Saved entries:
· · · ·

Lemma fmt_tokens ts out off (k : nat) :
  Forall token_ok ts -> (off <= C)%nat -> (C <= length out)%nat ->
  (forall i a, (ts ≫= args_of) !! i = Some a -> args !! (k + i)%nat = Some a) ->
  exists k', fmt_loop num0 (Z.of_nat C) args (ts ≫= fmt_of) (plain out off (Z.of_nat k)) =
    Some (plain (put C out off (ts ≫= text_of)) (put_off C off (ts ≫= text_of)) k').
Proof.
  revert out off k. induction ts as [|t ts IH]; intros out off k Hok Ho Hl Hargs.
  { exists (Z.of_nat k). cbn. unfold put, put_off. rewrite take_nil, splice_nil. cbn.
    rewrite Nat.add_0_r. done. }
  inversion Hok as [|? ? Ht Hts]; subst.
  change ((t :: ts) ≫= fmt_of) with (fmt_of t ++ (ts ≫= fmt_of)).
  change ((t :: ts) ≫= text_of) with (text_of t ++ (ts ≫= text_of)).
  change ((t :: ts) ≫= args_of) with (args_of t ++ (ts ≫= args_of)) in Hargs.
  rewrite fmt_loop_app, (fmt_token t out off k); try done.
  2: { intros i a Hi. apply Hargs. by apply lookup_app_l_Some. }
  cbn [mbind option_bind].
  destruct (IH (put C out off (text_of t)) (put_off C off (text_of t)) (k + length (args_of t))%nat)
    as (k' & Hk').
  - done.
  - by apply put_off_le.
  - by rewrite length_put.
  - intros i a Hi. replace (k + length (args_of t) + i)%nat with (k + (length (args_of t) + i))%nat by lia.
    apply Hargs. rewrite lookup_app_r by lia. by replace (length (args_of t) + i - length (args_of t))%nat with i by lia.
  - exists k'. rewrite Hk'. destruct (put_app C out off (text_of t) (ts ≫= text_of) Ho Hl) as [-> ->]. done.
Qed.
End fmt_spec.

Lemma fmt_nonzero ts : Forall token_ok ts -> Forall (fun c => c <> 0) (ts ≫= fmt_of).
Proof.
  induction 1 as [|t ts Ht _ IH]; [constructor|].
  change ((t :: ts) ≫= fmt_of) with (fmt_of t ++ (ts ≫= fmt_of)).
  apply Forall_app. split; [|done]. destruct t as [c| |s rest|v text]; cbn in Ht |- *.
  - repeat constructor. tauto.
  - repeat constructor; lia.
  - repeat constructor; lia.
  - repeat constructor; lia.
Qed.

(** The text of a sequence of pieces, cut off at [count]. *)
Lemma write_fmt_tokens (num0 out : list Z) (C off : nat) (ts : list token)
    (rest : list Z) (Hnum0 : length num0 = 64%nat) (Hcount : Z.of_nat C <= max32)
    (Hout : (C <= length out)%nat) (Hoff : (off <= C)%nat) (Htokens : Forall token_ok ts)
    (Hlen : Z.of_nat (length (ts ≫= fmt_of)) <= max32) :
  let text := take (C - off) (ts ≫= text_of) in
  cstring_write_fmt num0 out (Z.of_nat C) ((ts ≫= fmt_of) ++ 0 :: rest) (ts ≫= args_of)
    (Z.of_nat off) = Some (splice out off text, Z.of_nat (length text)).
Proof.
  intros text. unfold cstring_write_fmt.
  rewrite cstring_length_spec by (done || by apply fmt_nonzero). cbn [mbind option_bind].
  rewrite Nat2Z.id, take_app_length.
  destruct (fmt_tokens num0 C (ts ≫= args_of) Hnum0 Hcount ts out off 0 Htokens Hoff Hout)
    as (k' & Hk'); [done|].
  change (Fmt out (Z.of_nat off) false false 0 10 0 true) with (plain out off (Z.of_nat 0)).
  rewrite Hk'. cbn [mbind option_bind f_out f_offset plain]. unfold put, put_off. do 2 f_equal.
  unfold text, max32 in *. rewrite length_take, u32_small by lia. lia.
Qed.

· · · ·

-- TASK TO CARRY OUT --
All lines in the preceding records that hold the word "unfold" need to be copied.

-- ANSWER FOR THIS EXERCISE --
  { exists (Z.of_nat k). cbn. unfold put, put_off. rewrite take_nil, splice_nil. cbn.
  intros text. unfold cstring_write_fmt.
  rewrite Hk'. cbn [mbind option_bind f_out f_offset plain]. unfold put, put_off. do 2 f_equal.
  unfold text, max32 in *. rewrite length_take, u32_small by lia. lia.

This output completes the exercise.